The task -
Across the material below, count the lines that include the word "reached" and give only that count.

Data for analysis -
▬▬▬▬▬▬▬▬▬▬

Definition on_connected (now id : N) (c : Chan) (ts : list Task) : Act := read (λ s,
  match streams s !! id with
  | None => λ s, (s, (Abort ∘ HTask <$> ts) ++ [DropSender c])
  | Some st =>
      (λ s, (s, Send c <$> early st))
      ▷ (match to_tcp st with Some old => if ended_in st then done_ else emit (DropSender old) | None => done_ end)
      ▷ live (connect_stream now c ts) id
      ▷ report (EStream (s_peer s) id (st_host st) (st_port st) StOpen None 0 0)
      ▷ (if ended_in st then emit (DropSender c) else done_)
      ▷ flush
  end).

Definition end_out (now : N) (st : Stream) : Stream :=
  MkStream (st_host st) (st_port st) (window st) (to_tcp st) (early st) (queued st) (written_since_continue st)
    (bytes_up st) (bytes_down st) now (tasks st) (ended_in st) true.

Definition on_tcp_done (now id code : N) : Act := read (λ s,
  match streams s !! id with
  | Some st =>
      if bool_decide (code = VOLUNTARY) && peer_half_close s && negb (ended_out st) then
        live (end_out now) id
        ▷ push (Wisp.end_ id)
        ▷ (if ended_in st then close_stream id VOLUNTARY true else done_)
      else close_stream id code true
  | None => done_
  end) ▷ flush.

Definition downed (now : N) (bs : bytes) (st : Stream) : Stream :=
  MkStream (st_host st) (st_port st) (window st) (to_tcp st) (early st) (queued st) (written_since_continue st)
    (bytes_up st) (bytes_down st + N.of_nat (length bs)) now (tasks st) (ended_in st) (ended_out st).

Definition wrote (queued_ written : N) (st : Stream) : Stream :=
  MkStream (st_host st) (st_port st) (window st) (to_tcp st) (early st) queued_ written (bytes_up st)
    (bytes_down st) (last_activity st) (tasks st) (ended_in st) (ended_out st).

(** One packet written; half a buffer of them is granted back. *)
Definition on_written (id : N) : Act := read (λ s,
  match streams s !! id with
  | None => done_
  | Some st =>
      let q := (queued st - 1)%N in
      let w := (written_since_continue st + 1)%N in
      (if bool_decide (WISP_BUFFER / 2 ≤ w)%N then live (wrote q 0) id ▷ push (Wisp.cont id (WISP_BUFFER - q))
       else live (wrote q w) id)
      ▷ flush
  end).

Definition on_internal (now : N) (i : Internal) : Act :=
  match i with
  | StunServers _ => flush
  | IConnected _ id c ts => on_connected now id c ts
  | TcpDone _ id code => on_tcp_done now id code
  | Written _ id => on_written id
  | Failed _ id code => close_stream id code true ▷ flush
  | TcpData _ id bs => read (λ s,
      match streams s !! id with
      | None => done_
      | Some _ => live (downed now bs) id ▷ push (Wisp.data id bs) ▷ flush
      end)
  | RelayUp _ to hello =>
      read (λ s, let waiting := match relay s with Calling w => w | _ => [] end in
        upd (set_relay (Up to))
        ▷ (match relay s with Up old => emit (DropSender old) | _ => done_ end)
        ▷ (λ s, (s, Send to <$> waiting)))
      ▷ tell (told [("t", JString "called"); ("hello", JString hello)])
      ▷ flush
  | RelayFailed _ why =>
      tell (told [("t", JString "failed"); ("why", JString why)])
      ▷ end_ ("the destination could not be reached: " +:+ why)
      ▷ flush
  | RelayPacket _ packet => push packet ▷ flush
  | RelayDone _ => end_ "the destination's session ended" ▷ flush
  | Granted _ id caps =>
      read (λ s,
        match streams s !! id with
        | Some _ => tell (told [("t", JString "granted"); ("stream", JNumber (PosInt id));
                                ("caps", JArray (JString <$> caps))])
        | None => done_
        end)
      ▷ flush
  end.

(** ** What the library says, and the clock *)

Definition on_rtc_event (now : N) (e : RtcEvent) : Act :=
  match e with
  | RtcConnected => upd (set_connected true) ▷ read (λ s, report (ESession (s_peer s) SConnected None))
  | IceDisconnected => end_ "ice disconnected"
  | ChannelOpen Control => tell (as_bytes (write_canonical (hello_json cfg)))
  | ChannelOpen WispChannel =>
      upd (λ s, set_rtc (wisp_threshold LOW_WATER (rtc s)) (set_wisp_open true s)) ▷ push (Wisp.cont 0 WISP_BUFFER)
  | ChannelData WispChannel data => on_wisp now data
  | ChannelData Control data => on_control data
  | ChannelClose WispChannel | ChannelClose Control => end_ "a data channel closed"
  | BufferedAmountLow => flush
  | _ => done_
  end.

Fixpoint in_turn (l : list Act) : Act :=
  match l with [] => done_ | a :: l => a ▷ in_turn l end.

(** What the library has to say before it next waits. *)
Fixpoint poll_all (fuel : nat) (events : list RtcEvent) (s : Session) :
    option (Session * list Effect * option (list RtcEvent)) :=
  match fuel with
  | 0 => None
  | S fuel =>
      match rtc_poll (rtc s) with
      | (Ok (OutTimeout t), r) => Some (set_timeout t (set_rtc r s), [], Some events)
      | (Ok (OutTransmit dest bs), r) =>
          '(s, o, ev) ← poll_all fuel events (set_rtc r s); Some (s, Transmit dest bs :: o, ev)
      | (Ok (OutEvent e), r) => poll_all fuel (events ++ [e]) (set_rtc r s)
      | (Err e, r) => let '(s, o) := end_ ("rtc: " +:+ e) (set_rtc r s) in Some (s, o, None)
      end
  end.

(** [drive]; [None] when the fuel of a loop runs out. *)
Fixpoint drive (fuel : nat) (now : N) (s : Session) : option (Session * list Effect) :=
  match fuel with
  | 0 => None
  | S fuel' =>
      '(s, o, ev) ← poll_all fuel [] s;
      match ev with
      | None | Some [] => Some (s, o)
      | Some events =>
          let '(s, o1) := (in_turn (on_rtc_event now <$> events) ▷ flush) s in
          '(s, o2) ← drive fuel' now s;
          Some (s, o ++ o1 ++ o2)
      end
  end.

Definition input_timeout (now : N) : Act := λ s,
  match rtc_timeout now (rtc s) with
  | (Ok _, r) => (set_rtc r s, [])
  | (Err e, r) => end_ ("rtc: " +:+ e) (set_rtc r s)
  end.

Definition stale (now idle : N) (s : Session) : list N :=
  (filter (λ kv : N * Stream, (idle < now - last_activity kv.2)%N) (map_to_list (streams s))).*1.

Definition housekeep (now idle : N) : Act := read (λ s,
  if negb (connected s) && bool_decide (SETUP_DEADLINE < now - created s)%N then end_ "never connected"
  else in_turn ((λ id, close_stream id IDLE true) <$> stale now idle s) ▷ flush).

(** [Session::new]. *)
Definition new_session (key : N) (peer : string) (record : Presence.Record_) (now : N) (roles : Roles) :
    result Session string :=
  r ←? rtc_new roles record now;
  Ok (MkSession key peer (Presence.ufrag record) r false false now now [] true ∅ None RNone false).

(** ** The loop *)

Definition addr_key (a : SocketAddr) : N * N * N :=
  match sa_ip a with V4 n => (4, n, sa_port a)%N | V6 n => (6, n, sa_port a)%N end.
Definition key_lt (a b : N * N * N) : bool :=
  let '(a1, a2, a3) := a in
  let '(b1, b2, b3) := b in
  bool_decide (a1 < b1)%N
  || bool_decide (a1 = b1) && (bool_decide (a2 < b2)%N || bool_decide (a2 = b2) && bool_decide (a3 < b3)%N).

Record Loop := MkLoop {
  sessions : list Session;
  next_key : N;
  stun_servers : list SocketAddr;
  stun_pending : list (bytes * (SocketAddr * N));
  mapped : list (SocketAddr * SocketAddr);
  next_stun : N;
  next_tick : N;
  last_record : option string;
}.

(** The STUN messages, and the candidate lines the library writes. *)
Context (stun_request : bytes → bytes) (stun_success : bytes → option (bytes * SocketAddr)).
Context (base : SocketAddr) (host_candidate : string) (server_reflexive : SocketAddr → option string).

Definition set_sessions (l : list Session) (h : Loop) : Loop :=
  MkLoop l (next_key h) (stun_servers h) (stun_pending h) (mapped h) (next_stun h) (next_tick h) (last_record h).

(** A step of the first session that satisfies a predicate. *)
Fixpoint first_session (p : Session → bool) (a : Act) (l : list Session) : option (list Session * list Effect) :=
  match l with
  | [] => None
  | s :: l =>
      if p s then let '(s, o) := a s in Some (s :: l, o)
      else '(l, o) ← first_session p a l; Some (s :: l, o)
  end.

Definition with_session (p : Session → bool) (a : Act) (h : Loop) : option (Loop * list Effect) :=
  '(l, o) ← first_session p a (sessions h); Some (set_sessions l h, o).

Fixpoint every_session (a : Act) (l : list Session) : list Session * list Effect :=
  match l with
  | [] => ([], [])
  | s :: l => let '(s, o1) := a s in let '(l, o2) := every_session a l in (s :: l, o1 ++ o2)
  end.

Definition refused (peer reason : string) : list Effect := [Report (ESession peer SClosed (Some reason))].

(** [open]. *)
Definition open (now : N) (peer rtc : string) (calling : bool) (h : Loop) : Loop * list Effect :=
  match Presence.decode rtc with
  | Err e => (h, refused peer (Presence.error_text e))
  | Ok record =>
      if bool_decide (max_sessions cfg ≤ length (sessions h)) then
        (h, refused peer "busy: the session cap is reached")
      else if existsb (λ s, bool_decide (s_peer s = peer)
                            || bool_decide (remote_ufrag s = Presence.ufrag record)) (sessions h) then
        (h, refused peer "duplicate: that peer or ufrag already has a session")
      else
        let key := (next_key h + 1)%N in
        let h := MkLoop (sessions h) key (stun_servers h) (stun_pending h) (mapped h) (next_stun h) (next_tick h)
                   (last_record h) in
        match new_session key peer record now (MkRoles true calling) with
        | Ok s => (set_sessions (sessions h ++ [s]) h, [])
        | Err e => (h, refused peer e)
        end
  end.

Definition on_command (now : N) (c : Command) (h : Loop) : Loop * list Effect :=
  match c with
  | Open peer rtc => open now peer rtc false h
  | Call peer rtc => open now peer rtc true h
  | Close peer => default (h, []) (with_session (λ s, bool_decide (s_peer s = peer)) (end_ "closed by the program") h)
  end.

(** [direct_ufrag]: the attributes of a binding request. *)
Definition u16_at (buf : bytes) (i : nat) : option N :=
  match take 2 (drop i buf) with [a; b] => Some (from_be [a; b]) | _ => None end.
Definition slice (buf : bytes) (i n : nat) : option bytes :=
  if bool_decide (i + n ≤ length buf) then Some (take n (drop i buf)) else None.
Definition MAGIC_COOKIE : bytes := of_byte <$> [33; 18; 164; 66]%N.
Definition USERNAME : N := 6.

Fixpoint find_username (fuel at_ : nat) (buf : bytes) (host_ufrag : string) : option string :=
  match fuel with
  | 0 => None
  | S fuel =>
      if bool_decide (length buf < at_ + 4) then None
      else
        kind ← u16_at buf at_;
        len ← N.to_nat <$> u16_at buf (at_ + 2);
        value ← slice buf (at_ + 4) len;
        if bool_decide (kind = USERNAME) then
          t ← from_utf8 value;
          '(host, browser) ← split_once ":" t;
          if bool_decide (host = host_ufrag) && Presence.within DIRECT_UFRAG_LEN browser
             && all_bytes Presence.ice_char browser then Some browser else None
        else find_username fuel (at_ + 4 + (len + 3) / 4 * 4) buf host_ufrag
  end.

Definition direct_ufrag (buf : bytes) (host_ufrag : string) : option string :=
  kind ← u16_at buf 0;
  if negb (bool_decide (kind = 1)%N) then None
  else
    cookie ← slice buf 4 4;
    if negb (bool_decide (cookie = MAGIC_COOKIE)) then None
    else
      len ← u16_at buf 2;
      if negb (bool_decide (20 + N.to_nat len = length buf)) then None
      else find_username (length buf) 20 buf host_ufrag.

Definition receive (now : N) (d : Datagram) : Act := λ s,
  match rtc_receive now d (rtc s) with
  | (Ok _, r) => (set_rtc r s, [])
  | (Err e, r) => end_ ("rtc: " +:+ e) (set_rtc r s)
  end.

Definition direct_session (now : N) (d : Datagram) (h : Loop) : Loop * list Effect :=
  match direct_ufrag (dg_contents d) (id_ufrag cfg) with
  | None => (h, [])
  | Some remote =>
      if bool_decide (max_sessions cfg ≤ length (sessions h))
         || existsb (λ s, bool_decide (remote_ufrag s = remote)) (sessions h) then (h, [])
      else
        let record := Presence.MkRecord remote remote (replicate 32 (of_byte 0)) [] in
        match new_session (next_key h + 1) ("direct:" +:+ remote) record now (MkRoles false false) with
        | Err _ => (h, [])
        | Ok s =>
            if negb (rtc_accepts d (rtc s)) then (h, [])
            else
              let '(s, o) := receive now d s in
              (MkLoop (sessions h ++ [s]) (next_key h + 1) (stun_servers h) (stun_pending h) (mapped h)
                 (next_stun h) (next_tick h) (last_record h), o)
        end
  end.

Context (ip_text : IpAddr → string).

(** [publish_record]. *)
Definition split_raddr (line : string) : string :=
  match Scope.split_text " raddr " line with Some (head, _) => head | None => line end.
Definition srflx_line (line : string) (addr : SocketAddr) : string :=
  split_raddr line +:+ " raddr " +:+ (if is_ipv4 (sa_ip addr) then "0.0.0.0" else "::") +:+ " rport 0".

Fixpoint reflexive_lines (seen : list SocketAddr) (addrs : list SocketAddr) : list string :=
  match addrs with
  | [] => []
  | addr :: addrs =>
      if bool_decide (addr = base) || bool_decide (addr ∈ seen) then reflexive_lines seen addrs
      else match server_reflexive addr with
           | Some line => srflx_line line addr :: reflexive_lines (seen ++ [addr]) addrs
           | None => reflexive_lines (seen ++ [addr]) addrs
           end
  end.

Definition publish_record (h : Loop) : Loop * list Effect :=
  let candidates := (if publish_host_candidates cfg then [host_candidate] else [])
                    ++ reflexive_lines [] (mapped h).*2 in
  let record := Presence.MkRecord (id_ufrag cfg) (id_pwd cfg) (id_fingerprint cfg)
                  (take Presence.MAX_CANDIDATES candidates) in
  match Presence.encode record with
  | Err _ => (h, [])
  | Ok rtc =>
      if bool_decide (last_record h = Some rtc) then (h, [])
      else (MkLoop (sessions h) (next_key h) (stun_servers h) (stun_pending h) (mapped h) (next_stun h) (next_tick h)
              (Some rtc), [Report (ERecord rtc)])
  end.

▬▬▬▬▬▬▬▬▬▬

Written solution -
2